--- Task directions ---
From the line below that contains "apply M_bind_Ok_iff in Hm as ([pids" to the line that contains "apply M_bind_Ok_iff in Hm as (s1'", repeat every line exactly, both ends included, and nothing else.

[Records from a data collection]
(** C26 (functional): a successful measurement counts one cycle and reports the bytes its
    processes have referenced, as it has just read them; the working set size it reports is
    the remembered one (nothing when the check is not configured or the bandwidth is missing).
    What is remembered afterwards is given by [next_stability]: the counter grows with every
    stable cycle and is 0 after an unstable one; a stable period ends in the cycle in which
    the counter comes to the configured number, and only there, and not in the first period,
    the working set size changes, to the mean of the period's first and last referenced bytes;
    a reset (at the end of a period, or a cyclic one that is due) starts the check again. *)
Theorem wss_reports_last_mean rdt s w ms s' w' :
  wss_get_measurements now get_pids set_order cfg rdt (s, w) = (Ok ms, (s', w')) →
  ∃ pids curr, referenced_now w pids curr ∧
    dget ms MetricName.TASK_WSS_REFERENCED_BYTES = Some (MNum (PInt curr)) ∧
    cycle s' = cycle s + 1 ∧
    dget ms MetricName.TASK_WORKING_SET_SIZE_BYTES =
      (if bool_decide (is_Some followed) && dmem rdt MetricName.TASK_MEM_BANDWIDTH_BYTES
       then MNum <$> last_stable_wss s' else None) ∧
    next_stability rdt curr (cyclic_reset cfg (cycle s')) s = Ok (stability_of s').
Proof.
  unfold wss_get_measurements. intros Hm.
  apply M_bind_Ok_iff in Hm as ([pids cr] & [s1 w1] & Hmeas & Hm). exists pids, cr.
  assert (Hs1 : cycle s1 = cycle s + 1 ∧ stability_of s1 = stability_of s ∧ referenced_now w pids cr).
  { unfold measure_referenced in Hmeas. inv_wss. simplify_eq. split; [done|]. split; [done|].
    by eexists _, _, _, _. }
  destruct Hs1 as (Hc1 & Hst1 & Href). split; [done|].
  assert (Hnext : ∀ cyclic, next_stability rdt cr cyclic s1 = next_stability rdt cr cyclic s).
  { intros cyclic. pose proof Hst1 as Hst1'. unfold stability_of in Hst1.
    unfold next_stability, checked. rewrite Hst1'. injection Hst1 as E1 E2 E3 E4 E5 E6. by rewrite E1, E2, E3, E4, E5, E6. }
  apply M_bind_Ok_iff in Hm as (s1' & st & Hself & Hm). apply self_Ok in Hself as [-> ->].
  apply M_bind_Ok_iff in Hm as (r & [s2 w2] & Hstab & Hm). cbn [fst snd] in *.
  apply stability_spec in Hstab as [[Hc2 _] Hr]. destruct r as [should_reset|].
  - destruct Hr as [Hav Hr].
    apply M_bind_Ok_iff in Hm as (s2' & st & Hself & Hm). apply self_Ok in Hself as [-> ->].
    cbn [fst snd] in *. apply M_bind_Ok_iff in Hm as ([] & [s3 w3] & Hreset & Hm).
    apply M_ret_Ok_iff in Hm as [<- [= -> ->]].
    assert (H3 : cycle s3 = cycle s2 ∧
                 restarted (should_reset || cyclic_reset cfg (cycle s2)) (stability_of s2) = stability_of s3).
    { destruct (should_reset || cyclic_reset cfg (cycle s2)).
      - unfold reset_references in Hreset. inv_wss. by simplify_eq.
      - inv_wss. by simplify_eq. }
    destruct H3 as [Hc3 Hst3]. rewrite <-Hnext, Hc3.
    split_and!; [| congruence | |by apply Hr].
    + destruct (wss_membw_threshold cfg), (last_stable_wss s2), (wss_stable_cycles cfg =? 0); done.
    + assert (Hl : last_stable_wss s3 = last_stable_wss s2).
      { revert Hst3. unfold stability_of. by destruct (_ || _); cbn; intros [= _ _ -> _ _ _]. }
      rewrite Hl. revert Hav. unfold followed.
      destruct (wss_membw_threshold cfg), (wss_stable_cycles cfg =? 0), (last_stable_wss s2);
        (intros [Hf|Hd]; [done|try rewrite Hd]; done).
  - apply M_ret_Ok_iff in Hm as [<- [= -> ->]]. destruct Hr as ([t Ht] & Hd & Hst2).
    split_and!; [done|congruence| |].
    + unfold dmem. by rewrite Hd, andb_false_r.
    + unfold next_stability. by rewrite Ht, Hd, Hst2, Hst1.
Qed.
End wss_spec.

==

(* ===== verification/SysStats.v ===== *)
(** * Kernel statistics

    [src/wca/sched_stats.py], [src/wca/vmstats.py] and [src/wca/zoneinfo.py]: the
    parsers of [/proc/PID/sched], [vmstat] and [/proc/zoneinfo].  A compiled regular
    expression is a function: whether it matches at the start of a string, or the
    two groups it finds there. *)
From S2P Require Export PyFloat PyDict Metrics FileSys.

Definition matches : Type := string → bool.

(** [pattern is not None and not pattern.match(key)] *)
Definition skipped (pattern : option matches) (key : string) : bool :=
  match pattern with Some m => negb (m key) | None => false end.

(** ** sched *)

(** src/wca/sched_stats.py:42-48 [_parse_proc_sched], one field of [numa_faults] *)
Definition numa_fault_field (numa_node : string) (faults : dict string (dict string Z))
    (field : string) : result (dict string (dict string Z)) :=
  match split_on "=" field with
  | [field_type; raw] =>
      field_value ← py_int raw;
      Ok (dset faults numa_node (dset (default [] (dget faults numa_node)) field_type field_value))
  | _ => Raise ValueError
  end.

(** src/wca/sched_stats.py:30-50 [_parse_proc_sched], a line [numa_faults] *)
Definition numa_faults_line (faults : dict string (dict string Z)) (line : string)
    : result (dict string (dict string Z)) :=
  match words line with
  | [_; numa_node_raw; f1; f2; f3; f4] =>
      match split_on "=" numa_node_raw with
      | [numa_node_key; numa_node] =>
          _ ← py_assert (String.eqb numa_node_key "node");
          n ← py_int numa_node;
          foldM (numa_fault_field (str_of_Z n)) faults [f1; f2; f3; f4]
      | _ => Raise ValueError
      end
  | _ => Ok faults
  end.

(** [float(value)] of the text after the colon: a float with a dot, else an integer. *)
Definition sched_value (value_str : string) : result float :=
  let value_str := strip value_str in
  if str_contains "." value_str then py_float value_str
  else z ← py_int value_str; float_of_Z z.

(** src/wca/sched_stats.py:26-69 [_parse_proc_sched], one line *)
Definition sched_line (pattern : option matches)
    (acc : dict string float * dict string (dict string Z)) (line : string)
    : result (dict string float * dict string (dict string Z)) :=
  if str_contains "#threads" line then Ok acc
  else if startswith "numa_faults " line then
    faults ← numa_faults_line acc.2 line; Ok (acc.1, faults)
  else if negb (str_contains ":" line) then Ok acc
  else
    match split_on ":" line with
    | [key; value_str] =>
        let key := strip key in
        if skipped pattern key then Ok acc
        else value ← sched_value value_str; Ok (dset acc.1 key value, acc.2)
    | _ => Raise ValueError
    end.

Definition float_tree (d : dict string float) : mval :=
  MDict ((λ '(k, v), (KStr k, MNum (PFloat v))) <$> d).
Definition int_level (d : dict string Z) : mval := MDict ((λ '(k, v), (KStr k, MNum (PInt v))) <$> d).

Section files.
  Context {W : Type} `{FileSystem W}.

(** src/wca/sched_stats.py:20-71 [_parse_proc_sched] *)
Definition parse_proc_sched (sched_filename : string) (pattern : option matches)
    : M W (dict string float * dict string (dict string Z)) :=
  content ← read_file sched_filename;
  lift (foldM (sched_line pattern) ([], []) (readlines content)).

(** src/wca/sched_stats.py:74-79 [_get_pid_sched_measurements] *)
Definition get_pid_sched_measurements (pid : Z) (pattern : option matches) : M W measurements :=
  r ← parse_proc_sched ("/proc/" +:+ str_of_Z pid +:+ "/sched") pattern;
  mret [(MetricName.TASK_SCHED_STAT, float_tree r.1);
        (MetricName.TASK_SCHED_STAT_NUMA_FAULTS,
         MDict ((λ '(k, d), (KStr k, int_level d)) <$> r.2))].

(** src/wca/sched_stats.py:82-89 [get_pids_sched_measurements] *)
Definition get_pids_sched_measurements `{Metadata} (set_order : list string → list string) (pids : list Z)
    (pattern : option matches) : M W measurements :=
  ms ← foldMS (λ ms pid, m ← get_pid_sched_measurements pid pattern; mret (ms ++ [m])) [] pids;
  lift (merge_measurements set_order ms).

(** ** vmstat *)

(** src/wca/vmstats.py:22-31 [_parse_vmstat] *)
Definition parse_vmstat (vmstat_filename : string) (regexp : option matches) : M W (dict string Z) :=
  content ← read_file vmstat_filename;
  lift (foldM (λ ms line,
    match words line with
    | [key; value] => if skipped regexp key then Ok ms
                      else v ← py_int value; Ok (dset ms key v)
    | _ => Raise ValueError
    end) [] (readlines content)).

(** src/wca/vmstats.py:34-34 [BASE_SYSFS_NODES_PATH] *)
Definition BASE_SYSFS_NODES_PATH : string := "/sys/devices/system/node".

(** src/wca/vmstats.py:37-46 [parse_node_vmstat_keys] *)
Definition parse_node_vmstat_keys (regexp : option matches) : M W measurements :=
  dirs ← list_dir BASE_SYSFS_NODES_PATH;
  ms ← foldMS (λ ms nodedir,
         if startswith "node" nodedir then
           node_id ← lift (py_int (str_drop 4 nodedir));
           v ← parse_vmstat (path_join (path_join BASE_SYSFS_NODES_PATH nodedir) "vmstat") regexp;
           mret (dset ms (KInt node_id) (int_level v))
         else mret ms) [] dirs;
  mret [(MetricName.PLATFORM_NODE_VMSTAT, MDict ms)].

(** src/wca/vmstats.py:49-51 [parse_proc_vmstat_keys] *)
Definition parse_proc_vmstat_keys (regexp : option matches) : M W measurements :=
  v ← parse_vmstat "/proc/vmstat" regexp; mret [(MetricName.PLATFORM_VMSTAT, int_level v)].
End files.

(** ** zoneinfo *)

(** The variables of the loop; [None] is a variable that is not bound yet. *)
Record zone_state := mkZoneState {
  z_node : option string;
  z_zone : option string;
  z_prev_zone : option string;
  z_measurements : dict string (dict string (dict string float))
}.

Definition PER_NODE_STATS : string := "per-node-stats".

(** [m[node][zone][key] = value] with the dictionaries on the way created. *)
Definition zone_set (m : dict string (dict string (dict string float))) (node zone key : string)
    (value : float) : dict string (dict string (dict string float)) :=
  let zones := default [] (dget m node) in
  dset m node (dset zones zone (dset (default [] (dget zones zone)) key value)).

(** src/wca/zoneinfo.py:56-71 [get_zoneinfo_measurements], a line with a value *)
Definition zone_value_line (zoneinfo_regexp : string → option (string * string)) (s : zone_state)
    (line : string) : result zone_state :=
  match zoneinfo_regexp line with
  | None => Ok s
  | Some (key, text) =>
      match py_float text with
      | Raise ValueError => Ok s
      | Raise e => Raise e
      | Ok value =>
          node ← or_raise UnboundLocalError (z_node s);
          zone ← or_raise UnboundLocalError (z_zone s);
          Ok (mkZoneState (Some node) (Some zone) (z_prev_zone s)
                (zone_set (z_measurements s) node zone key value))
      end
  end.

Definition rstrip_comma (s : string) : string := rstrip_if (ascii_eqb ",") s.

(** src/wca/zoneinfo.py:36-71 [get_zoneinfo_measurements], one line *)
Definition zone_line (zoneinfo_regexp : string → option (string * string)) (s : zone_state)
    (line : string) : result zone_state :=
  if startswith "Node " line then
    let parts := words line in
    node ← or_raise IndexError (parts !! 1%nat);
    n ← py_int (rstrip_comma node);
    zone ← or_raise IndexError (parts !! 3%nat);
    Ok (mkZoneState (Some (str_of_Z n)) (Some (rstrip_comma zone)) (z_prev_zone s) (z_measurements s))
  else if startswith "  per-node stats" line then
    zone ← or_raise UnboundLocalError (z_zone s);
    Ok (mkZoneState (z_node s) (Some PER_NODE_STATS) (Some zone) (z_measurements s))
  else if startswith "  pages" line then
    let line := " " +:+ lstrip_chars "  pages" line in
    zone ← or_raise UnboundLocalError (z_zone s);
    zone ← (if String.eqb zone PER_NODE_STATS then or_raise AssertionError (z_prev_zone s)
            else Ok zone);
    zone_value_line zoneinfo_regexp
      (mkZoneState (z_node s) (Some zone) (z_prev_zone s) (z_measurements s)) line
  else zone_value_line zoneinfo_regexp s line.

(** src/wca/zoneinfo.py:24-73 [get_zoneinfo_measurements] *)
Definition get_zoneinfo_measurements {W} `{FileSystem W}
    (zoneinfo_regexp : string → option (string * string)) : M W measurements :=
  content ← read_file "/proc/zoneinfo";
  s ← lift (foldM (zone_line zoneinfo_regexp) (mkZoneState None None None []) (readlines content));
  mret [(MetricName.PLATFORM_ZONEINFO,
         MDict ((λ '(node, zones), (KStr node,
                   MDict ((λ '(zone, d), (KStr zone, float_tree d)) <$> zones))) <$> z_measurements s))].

* * *

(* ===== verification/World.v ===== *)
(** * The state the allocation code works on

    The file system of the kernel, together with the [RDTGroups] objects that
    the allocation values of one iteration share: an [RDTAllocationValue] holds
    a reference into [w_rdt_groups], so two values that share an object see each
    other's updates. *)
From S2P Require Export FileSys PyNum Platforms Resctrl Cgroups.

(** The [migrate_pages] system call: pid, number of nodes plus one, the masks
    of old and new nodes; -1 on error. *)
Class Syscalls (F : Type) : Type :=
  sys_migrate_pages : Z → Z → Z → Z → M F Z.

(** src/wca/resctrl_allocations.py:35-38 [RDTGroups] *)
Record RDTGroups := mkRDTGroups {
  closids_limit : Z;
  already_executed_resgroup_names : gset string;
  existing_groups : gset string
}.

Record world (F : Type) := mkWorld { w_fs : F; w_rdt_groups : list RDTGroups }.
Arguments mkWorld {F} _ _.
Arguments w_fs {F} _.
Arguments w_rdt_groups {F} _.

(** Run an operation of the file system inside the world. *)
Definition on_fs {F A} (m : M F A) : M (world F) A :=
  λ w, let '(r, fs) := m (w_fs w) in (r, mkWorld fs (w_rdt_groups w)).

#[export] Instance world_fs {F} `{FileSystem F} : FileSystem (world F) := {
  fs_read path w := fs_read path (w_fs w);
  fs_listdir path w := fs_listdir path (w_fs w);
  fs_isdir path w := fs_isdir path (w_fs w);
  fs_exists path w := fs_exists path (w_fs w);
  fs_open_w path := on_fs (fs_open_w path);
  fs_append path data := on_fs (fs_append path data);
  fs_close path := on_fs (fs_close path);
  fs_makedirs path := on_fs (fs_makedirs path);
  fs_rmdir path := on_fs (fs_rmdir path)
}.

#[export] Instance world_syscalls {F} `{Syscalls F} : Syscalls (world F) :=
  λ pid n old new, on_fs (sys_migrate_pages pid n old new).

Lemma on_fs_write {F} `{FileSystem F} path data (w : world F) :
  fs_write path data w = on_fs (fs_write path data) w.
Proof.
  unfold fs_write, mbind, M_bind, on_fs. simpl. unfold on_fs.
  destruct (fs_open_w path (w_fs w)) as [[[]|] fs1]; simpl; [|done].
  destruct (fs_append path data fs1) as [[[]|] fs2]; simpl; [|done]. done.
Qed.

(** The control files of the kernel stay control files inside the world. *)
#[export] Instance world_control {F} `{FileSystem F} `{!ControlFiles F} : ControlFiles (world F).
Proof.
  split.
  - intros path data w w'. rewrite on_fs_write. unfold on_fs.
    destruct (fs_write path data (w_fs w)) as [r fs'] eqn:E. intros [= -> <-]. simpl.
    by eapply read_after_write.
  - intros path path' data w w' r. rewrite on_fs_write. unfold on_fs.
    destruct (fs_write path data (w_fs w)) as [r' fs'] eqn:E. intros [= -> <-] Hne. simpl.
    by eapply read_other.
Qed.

--- Result ---
  apply M_bind_Ok_iff in Hm as ([pids cr] & [s1 w1] & Hmeas & Hm). exists pids, cr.
  assert (Hs1 : cycle s1 = cycle s + 1 ∧ stability_of s1 = stability_of s ∧ referenced_now w pids cr).
  { unfold measure_referenced in Hmeas. inv_wss. simplify_eq. split; [done|]. split; [done|].
    by eexists _, _, _, _. }
  destruct Hs1 as (Hc1 & Hst1 & Href). split; [done|].
  assert (Hnext : ∀ cyclic, next_stability rdt cr cyclic s1 = next_stability rdt cr cyclic s).
  { intros cyclic. pose proof Hst1 as Hst1'. unfold stability_of in Hst1.
    unfold next_stability, checked. rewrite Hst1'. injection Hst1 as E1 E2 E3 E4 E5 E6. by rewrite E1, E2, E3, E4, E5, E6. }
  apply M_bind_Ok_iff in Hm as (s1' & st & Hself & Hm). apply self_Ok in Hself as [-> ->].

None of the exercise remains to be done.